En 1960, il est élu à l’unanimité premier président de la République du Sénégal ; il sera réélu en 1963, en 1968 et en 1973, avant de démissionner en conscience de ses fonctions le 31 décembre 1979. Après avoir été le premier agrégé africain de l’Université française, Senghor devient en 1983 le premier académicien africain.
Le député-poète (l’homme publique écrivain)
Conjointement à sa carrière politique, Senghor publie aux PUF une Anthologie de la nouvelle poésie nègre et malgache française en 1948, que Sartre préface[5], et n’a de cesse de poursuivre une œuvre littéraire de la première importance : Hosties noires (1948), où il accuse « L’Europe qui enterre le levain des Nations » ; Ethiopiques[6] (1956) ; Nocturnes (1961) ; Élégie majeures (1979) et jusqu’à ces Poèmes divers en 1990. L’on compare volontiers sa poésie (quasi entièrement parue au Seuil) à celles de Claudel et de Saint-John Perse (dont il est un lecteur attentif) pour sa tonalité et le recours au verset. Il emprunte également aux Surréalistes par l’esprit, le sens de l’image, une certaine sophistication. Mais Senghor a d’abord célébré dans ses différents recueils la grandeur de l’homme noir et dénoncé sa condition, opérant une symbiose entre l’héritage européen, créant son vers propre, aux frontières du symbolisme et de la tradition africaine orale. Les alizés africains soufflent largement dans ces textes d’atmosphère où le tam-tam Nalu bat toujours la mesure.

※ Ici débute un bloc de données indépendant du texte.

(* ===== verification/DebtBooks.v ===== *)
(** * The books of the debt markets

    What the objects of a debt market hold, what is owed in them, and that filling and cancelling orders keeps the
    balance of both. *)
From S2P Require Import Prelude MachineInt Hardfork Asset PriceRatio CallOrder CallOrderTheorems PriceFeed ChainState Frames Ledger CreditBooks Balance Fees Evaluator LimitOrder MarketBooks MarketMatching OrderBook DebtState DebtMarket MarginCalls.

(** ** What trading leaves alone *)

(** The supplies and fees in collateral, the assets and the times. *)
Definition frozen (d : database) :=
  ((λ s, (current_supply s, accumulated_collateral_fees s)) <$> dynamic_data d, assets d,
   head_block_time d, next_maintenance_time d).

Notation freezes := (yields frozen).

Lemma frozen_adjust_balance s a x d : frozen d = s → freezes s (adjust_balance a x d).
Proof. intros E d' [m ->]%adjust_balance_frame. exact E. Qed.

Lemma frozen_modify_statistics s i f d : frozen d = s → freezes s (modify_statistics i f d).
Proof. intros E d' (? & ? & _ & _ & ->)%modify_statistics_Ok. exact E. Qed.

Lemma frozen_modify_dynamic_data s i f d :
  (∀ x y, f x = Ok y → current_supply y = current_supply x ∧ accumulated_collateral_fees y = accumulated_collateral_fees x) →
  frozen d = s → freezes s (modify_dynamic_data i f d).
Proof.
  intros Hf E d' (x & y & Hx & [E1 E2]%Hf & ->)%modify_dynamic_data_Ok. rewrite <- E.
  unfold frozen; simpl. do 3 f_equal. rewrite fmap_insert, E1, E2. apply insert_id. by rewrite lookup_fmap, Hx.
Qed.

#[export] Hint Resolve frozen_adjust_balance frozen_modify_statistics : settings.
#[export] Hint Extern 2 (yields frozen _ (modify_dynamic_data _ _ _)) =>
  apply frozen_modify_dynamic_data; [intros; inv_ok; by simpl|assumption] : settings.

Lemma frozen_deposit_market_fee s a x d : frozen d = s → freezes s (deposit_market_fee_vesting_balance a x d).
Proof. keeps_def deposit_market_fee_vesting_balance. Qed.
#[export] Hint Resolve frozen_deposit_market_fee : settings.
Lemma frozen_pay_network_share s a b d : frozen d = s → freezes s (pay_network_share a b d).
Proof. keeps_def pay_network_share. Qed.
Lemma frozen_pay_reward s a b c e d : frozen d = s → freezes s (pay_reward a b c e d).
Proof. keeps_def pay_reward. Qed.
#[export] Hint Resolve frozen_pay_network_share frozen_pay_reward : settings.
Lemma frozen_pay_rewards s a b c e d : frozen d = s → freezes s (pay_rewards a b c e d).
Proof. keeps_def pay_rewards. Qed.
#[export] Hint Resolve frozen_pay_rewards : settings.
Lemma frozen_pay_market_fees s a b c e f d : frozen d = s → freezes s (pay_market_fees a b c e f d).
Proof. keeps_def pay_market_fees. Qed.
#[export] Hint Resolve frozen_pay_market_fees : settings.
Lemma frozen_pay_fee s a b d : frozen d = s → freezes s (pay_fee a b d).
Proof. keeps_def pay_fee. Qed.
#[export] Hint Resolve frozen_pay_fee : settings.

Section orders.
Context `{FeeSchedule}.
(** ** Black swans *)

Lemma blackswan_loop_keeps fuel a enable bid call settled s s' r :
  debt_ok s → blackswan_loop fuel a enable bid call settled s = Ok (s', r) → debt_keeps s s'.
Proof.
  revert call settled s. induction fuel as [|fuel IH]; intros call settled s Hok H1; simpl in H1;
    apply bind_Ok in H1 as (b & _ & H1); apply bind_Ok in H1 as (hp & _ & H1); apply bind_Ok in H1 as (lc & _ & H1);
    (destruct (negb _) in H1; [injection H1 as <- _; by apply debt_keeps_refl|]); apply bind_Ok in H1 as ([] & _ & H1).
  all: destruct (is_individual (bsrm b)).
  all: try (apply bind_Ok in H1 as (s1 & H2 & [= <- _]);
    destruct (HARDFORK_CORE_2481_PASSED _); [|destruct (_ && _)]; by apply globally_settle_asset_keeps in H2 as [? _]).
  all: apply bind_Ok in H1 as (s1 & [C1%step_keeps _]%individually_settle_step & H1); [|done].
  all: apply bind_Ok in H1 as (b1 & _ & H1); apply bind_Ok in H1 as ([c|] & _ & H1); try by injection H1 as <- _.
  - discriminate.
  - eapply debt_keeps_trans; [done|]. eapply IH; [apply C1|done].
Qed.

(** The number of positions is enough fuel: every round but the last settles one. *)
Lemma blackswan_loop_fuel n m a enable bid call settled s :
  debt_ok s → (size (rows (md_calls s)) ≤ n)%nat → (size (rows (md_calls s)) ≤ m)%nat →
  blackswan_loop n a enable bid call settled s = blackswan_loop m a enable bid call settled s.
Proof.
  revert m call settled s. induction n as [|n IH]; intros m call settled s Hok Hn Hm; (destruct m as [|m]; [try done|]).
  all: cbn [blackswan_loop]; destruct (get_bitasset s a) as [b|]; [|done]; simpl; destruct (highest_price _ _ _); [|done]; simpl;
    destruct (collateralization _); [|done]; simpl; destruct (negb _); [done|]; destruct enable; [|done]; simpl;
    destruct (is_individual _); [|done]; destruct (individually_settle a call.1 s) as [s1|] eqn:Hi; [|done]; simpl;
    apply individually_settle_step in Hi as [C1 Hlt%map_subset_size]; [|done]; try lia.
  destruct (get_bitasset s1 a); [|done]. simpl. destruct (find_least_collateralized_short _ _ _ _) as [[c|]|]; [|done..].
  apply IH; [apply C1|lia..].
Qed.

Et dans ses divers essais (rassemblés sous le titre Liberté I, II, III, IV, V et publiés de 1964 à 1992, également au Seuil), Senghor a tenté de définir, aux côtés de Césaire et de Damas, la culture négro-africaine, en dégageant une esthétique négro-africaine. Le fait qu’il soit le seul des trois à avoir une origine africaine lui confère un prestige particulier et contribue à amplifier son influence au sein du mouvement : les Africains respectent en lui l’homme qui n’a pas renié ses sources malgré sa réussite universitaire, sociale et politique ; les Antillais, avides d’authenticité, voient en lui un apôtre des vraies valeurs noires ; les intellectuels parisiens le considèrent comme l’un des leurs.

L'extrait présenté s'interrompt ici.